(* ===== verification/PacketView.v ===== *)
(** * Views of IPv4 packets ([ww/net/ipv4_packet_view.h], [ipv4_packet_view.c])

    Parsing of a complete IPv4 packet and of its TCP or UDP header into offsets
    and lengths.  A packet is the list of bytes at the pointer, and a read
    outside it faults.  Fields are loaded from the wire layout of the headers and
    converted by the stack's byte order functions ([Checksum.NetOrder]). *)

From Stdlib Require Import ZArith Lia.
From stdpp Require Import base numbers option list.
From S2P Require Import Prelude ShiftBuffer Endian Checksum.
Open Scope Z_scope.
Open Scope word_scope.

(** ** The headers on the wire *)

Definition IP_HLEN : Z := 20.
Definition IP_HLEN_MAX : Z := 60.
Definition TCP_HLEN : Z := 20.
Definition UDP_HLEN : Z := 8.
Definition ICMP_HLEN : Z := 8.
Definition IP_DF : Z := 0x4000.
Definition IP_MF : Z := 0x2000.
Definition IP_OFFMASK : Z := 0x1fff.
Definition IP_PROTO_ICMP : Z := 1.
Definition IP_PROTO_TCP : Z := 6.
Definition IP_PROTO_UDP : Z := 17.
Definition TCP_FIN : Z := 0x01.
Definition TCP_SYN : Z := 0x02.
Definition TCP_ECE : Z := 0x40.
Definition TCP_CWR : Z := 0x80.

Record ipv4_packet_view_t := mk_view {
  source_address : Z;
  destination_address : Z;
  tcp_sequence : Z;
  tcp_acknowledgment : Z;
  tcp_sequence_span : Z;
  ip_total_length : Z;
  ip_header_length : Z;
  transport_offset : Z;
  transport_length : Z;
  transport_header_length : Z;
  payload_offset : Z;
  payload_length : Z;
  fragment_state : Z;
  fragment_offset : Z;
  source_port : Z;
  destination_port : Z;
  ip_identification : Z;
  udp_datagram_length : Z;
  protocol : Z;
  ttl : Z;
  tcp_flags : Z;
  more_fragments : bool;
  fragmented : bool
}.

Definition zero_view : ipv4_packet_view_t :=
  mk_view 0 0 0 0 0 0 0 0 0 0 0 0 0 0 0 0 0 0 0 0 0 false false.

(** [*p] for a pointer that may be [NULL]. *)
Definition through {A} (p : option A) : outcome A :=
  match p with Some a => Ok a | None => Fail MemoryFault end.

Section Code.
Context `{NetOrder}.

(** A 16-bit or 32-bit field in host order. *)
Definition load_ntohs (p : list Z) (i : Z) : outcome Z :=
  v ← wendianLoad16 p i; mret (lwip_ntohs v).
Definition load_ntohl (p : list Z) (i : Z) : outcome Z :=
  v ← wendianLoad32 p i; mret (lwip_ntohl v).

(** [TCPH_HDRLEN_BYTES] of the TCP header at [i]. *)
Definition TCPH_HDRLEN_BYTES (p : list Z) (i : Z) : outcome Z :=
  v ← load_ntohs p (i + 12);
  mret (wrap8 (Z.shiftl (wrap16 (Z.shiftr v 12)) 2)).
^^^^
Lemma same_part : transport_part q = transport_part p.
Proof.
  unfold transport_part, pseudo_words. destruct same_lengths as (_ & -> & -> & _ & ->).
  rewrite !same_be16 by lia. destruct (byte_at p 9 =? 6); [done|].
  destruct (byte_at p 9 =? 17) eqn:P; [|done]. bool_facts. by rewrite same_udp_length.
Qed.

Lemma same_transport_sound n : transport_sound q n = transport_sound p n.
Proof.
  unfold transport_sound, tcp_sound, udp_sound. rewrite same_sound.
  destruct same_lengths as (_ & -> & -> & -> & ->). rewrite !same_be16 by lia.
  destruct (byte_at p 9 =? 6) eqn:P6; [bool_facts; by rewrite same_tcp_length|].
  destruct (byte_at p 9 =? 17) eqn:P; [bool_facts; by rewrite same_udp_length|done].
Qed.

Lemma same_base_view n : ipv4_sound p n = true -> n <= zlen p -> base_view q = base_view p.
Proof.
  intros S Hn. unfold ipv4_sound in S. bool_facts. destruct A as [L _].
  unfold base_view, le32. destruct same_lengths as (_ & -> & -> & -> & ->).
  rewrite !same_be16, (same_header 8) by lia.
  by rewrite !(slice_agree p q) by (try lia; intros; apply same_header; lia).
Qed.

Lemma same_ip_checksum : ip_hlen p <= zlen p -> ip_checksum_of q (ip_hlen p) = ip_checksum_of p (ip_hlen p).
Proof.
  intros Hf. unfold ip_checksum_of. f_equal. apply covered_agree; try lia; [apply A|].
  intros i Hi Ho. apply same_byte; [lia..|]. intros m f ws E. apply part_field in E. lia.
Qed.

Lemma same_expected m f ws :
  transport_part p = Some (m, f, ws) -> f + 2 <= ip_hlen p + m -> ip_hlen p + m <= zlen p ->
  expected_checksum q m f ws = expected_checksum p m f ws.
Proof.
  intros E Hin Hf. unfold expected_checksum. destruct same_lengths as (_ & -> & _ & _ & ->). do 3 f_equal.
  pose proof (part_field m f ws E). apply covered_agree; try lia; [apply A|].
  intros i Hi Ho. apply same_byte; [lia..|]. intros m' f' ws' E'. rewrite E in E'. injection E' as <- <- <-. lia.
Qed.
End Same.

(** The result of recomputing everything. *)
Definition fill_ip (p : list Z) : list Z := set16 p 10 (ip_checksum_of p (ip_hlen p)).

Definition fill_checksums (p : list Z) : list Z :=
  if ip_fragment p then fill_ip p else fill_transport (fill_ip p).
^^^^
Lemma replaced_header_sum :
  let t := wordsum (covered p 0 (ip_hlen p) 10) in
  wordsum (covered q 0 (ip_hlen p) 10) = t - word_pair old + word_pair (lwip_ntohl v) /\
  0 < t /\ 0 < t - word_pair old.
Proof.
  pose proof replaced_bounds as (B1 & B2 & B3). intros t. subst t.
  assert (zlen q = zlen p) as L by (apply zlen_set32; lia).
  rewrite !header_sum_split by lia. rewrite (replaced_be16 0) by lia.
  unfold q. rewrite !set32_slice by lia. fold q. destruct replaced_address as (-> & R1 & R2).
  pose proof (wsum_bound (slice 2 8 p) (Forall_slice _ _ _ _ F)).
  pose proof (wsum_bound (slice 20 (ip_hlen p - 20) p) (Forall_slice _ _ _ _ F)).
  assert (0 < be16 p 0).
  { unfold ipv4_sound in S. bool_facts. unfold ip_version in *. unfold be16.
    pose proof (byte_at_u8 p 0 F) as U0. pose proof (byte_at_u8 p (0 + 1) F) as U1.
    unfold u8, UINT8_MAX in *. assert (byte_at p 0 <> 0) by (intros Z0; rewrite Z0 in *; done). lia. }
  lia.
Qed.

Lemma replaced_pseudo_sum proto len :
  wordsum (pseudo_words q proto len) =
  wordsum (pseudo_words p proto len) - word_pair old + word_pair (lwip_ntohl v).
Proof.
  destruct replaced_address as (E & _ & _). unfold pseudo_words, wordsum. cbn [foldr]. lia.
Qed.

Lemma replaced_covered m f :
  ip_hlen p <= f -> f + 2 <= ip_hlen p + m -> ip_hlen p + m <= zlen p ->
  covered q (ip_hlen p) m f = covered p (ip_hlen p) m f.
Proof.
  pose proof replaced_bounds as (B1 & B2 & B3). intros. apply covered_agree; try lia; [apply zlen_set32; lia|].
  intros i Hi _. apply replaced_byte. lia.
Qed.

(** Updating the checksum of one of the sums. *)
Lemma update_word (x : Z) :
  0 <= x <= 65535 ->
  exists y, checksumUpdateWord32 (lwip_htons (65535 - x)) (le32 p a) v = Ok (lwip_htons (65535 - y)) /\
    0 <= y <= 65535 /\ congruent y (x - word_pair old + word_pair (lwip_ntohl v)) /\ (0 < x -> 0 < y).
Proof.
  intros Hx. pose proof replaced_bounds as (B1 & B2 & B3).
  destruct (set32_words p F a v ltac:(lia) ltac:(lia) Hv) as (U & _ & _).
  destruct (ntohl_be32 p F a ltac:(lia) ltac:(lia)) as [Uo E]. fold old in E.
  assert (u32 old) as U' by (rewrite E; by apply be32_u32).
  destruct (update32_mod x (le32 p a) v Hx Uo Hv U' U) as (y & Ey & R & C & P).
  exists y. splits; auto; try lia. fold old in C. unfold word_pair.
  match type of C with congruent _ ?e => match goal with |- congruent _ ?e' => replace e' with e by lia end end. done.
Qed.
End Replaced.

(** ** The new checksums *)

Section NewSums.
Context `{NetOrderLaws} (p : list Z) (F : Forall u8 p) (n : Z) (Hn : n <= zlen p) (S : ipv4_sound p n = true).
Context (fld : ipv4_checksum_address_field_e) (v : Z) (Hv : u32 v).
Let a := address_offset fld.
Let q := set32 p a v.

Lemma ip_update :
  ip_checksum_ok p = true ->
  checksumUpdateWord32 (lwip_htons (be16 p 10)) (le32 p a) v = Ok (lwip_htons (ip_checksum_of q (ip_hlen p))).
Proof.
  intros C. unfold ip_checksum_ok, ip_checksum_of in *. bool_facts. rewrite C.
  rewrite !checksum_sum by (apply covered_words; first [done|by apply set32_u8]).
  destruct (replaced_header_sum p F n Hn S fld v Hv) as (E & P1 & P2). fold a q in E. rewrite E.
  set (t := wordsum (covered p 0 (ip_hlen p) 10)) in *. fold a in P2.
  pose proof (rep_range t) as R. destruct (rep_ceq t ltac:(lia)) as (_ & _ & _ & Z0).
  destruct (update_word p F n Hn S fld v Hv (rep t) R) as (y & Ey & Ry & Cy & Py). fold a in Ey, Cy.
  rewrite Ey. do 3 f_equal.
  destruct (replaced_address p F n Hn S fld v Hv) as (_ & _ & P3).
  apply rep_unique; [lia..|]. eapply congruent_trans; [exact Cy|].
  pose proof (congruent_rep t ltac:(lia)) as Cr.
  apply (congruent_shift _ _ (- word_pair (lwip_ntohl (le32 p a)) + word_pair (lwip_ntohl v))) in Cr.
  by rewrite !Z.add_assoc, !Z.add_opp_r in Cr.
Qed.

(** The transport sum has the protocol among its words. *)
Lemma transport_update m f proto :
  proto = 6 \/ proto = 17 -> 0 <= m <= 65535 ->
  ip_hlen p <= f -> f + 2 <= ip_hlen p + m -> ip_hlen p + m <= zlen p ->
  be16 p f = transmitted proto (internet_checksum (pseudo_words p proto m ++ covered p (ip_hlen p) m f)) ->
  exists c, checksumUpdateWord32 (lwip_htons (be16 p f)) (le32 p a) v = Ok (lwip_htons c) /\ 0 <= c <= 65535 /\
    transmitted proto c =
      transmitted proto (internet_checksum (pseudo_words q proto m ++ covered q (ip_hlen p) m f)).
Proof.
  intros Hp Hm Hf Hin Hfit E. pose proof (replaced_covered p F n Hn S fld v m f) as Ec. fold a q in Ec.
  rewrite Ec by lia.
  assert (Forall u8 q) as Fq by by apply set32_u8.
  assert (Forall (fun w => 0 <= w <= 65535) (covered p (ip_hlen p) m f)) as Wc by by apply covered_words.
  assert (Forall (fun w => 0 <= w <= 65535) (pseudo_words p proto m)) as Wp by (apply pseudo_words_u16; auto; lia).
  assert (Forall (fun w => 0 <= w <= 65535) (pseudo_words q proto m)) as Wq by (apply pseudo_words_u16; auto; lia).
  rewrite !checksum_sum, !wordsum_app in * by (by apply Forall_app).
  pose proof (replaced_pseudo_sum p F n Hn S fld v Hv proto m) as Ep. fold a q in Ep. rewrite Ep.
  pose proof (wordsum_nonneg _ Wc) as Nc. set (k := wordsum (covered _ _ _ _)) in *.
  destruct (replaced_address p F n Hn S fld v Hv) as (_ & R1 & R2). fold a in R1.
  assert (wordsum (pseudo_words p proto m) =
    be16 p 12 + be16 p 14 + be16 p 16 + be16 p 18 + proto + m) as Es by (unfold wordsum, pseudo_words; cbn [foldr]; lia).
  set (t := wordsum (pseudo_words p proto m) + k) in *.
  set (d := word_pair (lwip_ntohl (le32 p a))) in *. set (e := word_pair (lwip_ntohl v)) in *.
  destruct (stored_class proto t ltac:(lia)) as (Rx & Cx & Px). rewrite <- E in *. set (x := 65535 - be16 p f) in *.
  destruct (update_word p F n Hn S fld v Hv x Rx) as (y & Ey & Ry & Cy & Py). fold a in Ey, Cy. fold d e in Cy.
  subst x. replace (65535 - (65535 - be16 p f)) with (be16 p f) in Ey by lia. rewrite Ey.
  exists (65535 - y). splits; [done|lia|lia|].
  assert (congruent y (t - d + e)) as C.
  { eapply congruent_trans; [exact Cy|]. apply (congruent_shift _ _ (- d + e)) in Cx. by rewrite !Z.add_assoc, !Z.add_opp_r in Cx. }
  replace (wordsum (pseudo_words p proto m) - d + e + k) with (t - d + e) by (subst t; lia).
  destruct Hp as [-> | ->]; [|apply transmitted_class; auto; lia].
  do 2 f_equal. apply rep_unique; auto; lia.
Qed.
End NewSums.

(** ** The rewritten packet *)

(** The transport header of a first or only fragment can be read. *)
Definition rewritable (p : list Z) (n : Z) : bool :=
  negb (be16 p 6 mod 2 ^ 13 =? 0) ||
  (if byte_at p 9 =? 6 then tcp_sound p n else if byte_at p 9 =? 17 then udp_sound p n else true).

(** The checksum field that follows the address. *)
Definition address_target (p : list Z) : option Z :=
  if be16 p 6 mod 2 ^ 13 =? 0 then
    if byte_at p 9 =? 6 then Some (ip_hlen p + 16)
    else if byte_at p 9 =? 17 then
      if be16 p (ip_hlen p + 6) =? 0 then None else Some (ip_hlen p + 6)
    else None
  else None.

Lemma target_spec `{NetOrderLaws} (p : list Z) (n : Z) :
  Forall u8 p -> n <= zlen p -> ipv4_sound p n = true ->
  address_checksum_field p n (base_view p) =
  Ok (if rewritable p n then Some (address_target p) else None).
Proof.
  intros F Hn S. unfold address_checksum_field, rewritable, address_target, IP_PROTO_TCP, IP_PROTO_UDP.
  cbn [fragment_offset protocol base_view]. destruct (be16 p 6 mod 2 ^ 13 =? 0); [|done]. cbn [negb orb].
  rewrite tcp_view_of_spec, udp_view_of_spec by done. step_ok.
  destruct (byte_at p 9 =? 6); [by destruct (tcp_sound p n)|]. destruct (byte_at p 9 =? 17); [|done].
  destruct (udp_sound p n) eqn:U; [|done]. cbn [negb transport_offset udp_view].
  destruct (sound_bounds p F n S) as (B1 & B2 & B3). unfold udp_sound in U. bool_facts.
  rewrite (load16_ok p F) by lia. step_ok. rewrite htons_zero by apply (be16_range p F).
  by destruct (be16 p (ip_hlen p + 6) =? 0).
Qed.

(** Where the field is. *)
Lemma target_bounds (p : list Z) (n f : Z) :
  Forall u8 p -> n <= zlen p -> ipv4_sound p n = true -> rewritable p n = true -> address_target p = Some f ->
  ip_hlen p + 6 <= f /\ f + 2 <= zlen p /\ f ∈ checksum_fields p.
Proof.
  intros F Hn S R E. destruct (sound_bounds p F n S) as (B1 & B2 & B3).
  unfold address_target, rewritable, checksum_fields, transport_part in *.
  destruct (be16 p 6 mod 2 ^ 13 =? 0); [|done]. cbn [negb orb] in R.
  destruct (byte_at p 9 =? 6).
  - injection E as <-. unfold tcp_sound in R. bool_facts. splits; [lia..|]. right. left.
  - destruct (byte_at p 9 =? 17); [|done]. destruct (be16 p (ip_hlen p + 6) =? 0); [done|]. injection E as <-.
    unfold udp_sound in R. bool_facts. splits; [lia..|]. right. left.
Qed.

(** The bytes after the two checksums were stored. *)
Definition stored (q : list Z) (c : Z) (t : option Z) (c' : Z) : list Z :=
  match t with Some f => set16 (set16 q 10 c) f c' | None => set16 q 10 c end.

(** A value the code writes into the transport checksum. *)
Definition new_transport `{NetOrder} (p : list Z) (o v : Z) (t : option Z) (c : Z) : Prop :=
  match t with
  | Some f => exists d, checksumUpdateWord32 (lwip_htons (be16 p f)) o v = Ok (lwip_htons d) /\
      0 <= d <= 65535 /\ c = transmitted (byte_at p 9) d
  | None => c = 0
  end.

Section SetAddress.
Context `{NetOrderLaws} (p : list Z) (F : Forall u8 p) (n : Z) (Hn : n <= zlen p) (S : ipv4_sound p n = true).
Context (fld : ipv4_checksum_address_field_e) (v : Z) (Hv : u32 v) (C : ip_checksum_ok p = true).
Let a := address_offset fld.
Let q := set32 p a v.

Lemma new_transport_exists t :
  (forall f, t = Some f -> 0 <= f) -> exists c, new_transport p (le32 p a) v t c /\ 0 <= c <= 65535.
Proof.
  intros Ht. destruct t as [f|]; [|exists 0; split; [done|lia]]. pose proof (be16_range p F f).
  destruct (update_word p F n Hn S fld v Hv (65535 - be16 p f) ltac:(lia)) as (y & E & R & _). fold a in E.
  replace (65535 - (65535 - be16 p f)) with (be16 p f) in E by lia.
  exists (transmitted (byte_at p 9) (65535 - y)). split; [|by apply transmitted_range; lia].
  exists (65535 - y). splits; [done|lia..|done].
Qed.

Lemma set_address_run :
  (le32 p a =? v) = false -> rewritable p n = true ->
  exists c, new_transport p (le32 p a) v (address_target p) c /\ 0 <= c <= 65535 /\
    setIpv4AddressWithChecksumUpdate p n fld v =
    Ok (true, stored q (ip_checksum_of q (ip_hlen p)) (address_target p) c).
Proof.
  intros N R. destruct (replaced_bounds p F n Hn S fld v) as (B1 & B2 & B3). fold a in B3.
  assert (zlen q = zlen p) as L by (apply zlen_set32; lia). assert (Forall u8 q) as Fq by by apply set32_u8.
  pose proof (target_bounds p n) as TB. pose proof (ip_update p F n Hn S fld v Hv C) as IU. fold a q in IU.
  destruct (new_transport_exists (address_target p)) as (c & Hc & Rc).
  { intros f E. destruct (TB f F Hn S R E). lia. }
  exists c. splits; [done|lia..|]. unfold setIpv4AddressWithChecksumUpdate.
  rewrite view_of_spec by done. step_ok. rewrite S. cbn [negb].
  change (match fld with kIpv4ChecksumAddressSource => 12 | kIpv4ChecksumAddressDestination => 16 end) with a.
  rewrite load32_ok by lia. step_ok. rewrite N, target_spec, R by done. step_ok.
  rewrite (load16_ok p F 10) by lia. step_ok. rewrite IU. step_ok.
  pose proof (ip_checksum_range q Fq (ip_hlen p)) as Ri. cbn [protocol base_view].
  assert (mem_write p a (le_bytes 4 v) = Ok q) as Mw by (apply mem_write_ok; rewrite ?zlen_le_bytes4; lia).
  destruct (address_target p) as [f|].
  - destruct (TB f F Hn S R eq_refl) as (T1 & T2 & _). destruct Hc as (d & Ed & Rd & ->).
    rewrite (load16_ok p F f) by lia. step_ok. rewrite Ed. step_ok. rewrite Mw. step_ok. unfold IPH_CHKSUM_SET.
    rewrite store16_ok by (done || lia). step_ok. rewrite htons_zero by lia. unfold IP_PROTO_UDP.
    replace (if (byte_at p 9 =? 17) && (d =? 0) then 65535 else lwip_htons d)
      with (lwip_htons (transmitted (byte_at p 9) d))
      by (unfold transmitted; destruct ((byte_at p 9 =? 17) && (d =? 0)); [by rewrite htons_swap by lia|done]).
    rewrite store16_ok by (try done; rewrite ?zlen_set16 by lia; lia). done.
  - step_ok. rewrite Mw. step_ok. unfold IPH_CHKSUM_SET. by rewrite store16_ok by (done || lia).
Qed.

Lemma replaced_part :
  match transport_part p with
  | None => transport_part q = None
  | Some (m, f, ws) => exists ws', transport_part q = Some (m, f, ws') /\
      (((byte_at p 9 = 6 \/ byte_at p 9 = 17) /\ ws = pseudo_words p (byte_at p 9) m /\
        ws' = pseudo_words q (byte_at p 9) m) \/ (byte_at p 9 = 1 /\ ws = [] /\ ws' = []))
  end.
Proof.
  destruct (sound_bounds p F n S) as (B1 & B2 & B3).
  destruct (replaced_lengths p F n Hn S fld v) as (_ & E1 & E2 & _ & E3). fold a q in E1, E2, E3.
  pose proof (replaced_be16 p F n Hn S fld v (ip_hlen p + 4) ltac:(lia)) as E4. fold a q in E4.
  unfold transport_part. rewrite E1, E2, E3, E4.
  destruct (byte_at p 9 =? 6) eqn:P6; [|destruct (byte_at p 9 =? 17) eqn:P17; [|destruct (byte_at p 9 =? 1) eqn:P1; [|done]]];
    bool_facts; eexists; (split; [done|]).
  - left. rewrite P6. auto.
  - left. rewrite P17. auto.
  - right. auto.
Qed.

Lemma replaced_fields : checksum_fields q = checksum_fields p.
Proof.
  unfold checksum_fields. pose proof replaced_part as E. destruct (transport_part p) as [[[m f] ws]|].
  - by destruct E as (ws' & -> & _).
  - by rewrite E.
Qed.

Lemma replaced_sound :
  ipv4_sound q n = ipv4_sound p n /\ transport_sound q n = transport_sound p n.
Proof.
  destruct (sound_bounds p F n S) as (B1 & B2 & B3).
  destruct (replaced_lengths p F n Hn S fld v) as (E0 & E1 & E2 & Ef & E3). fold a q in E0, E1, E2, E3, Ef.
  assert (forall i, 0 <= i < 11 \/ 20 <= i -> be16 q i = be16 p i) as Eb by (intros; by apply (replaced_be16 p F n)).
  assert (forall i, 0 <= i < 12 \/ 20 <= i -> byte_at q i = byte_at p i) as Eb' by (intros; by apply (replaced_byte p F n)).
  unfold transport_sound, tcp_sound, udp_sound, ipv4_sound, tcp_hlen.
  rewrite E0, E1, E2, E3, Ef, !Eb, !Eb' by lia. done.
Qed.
^^^^
#### Problem details
Scan the entries and show every line in which the word "right" is found.

#### Exercise output
  - injection E as <-. unfold tcp_sound in R. bool_facts. splits; [lia..|]. right. left.
    unfold udp_sound in R. bool_facts. splits; [lia..|]. right. left.
  - right. auto.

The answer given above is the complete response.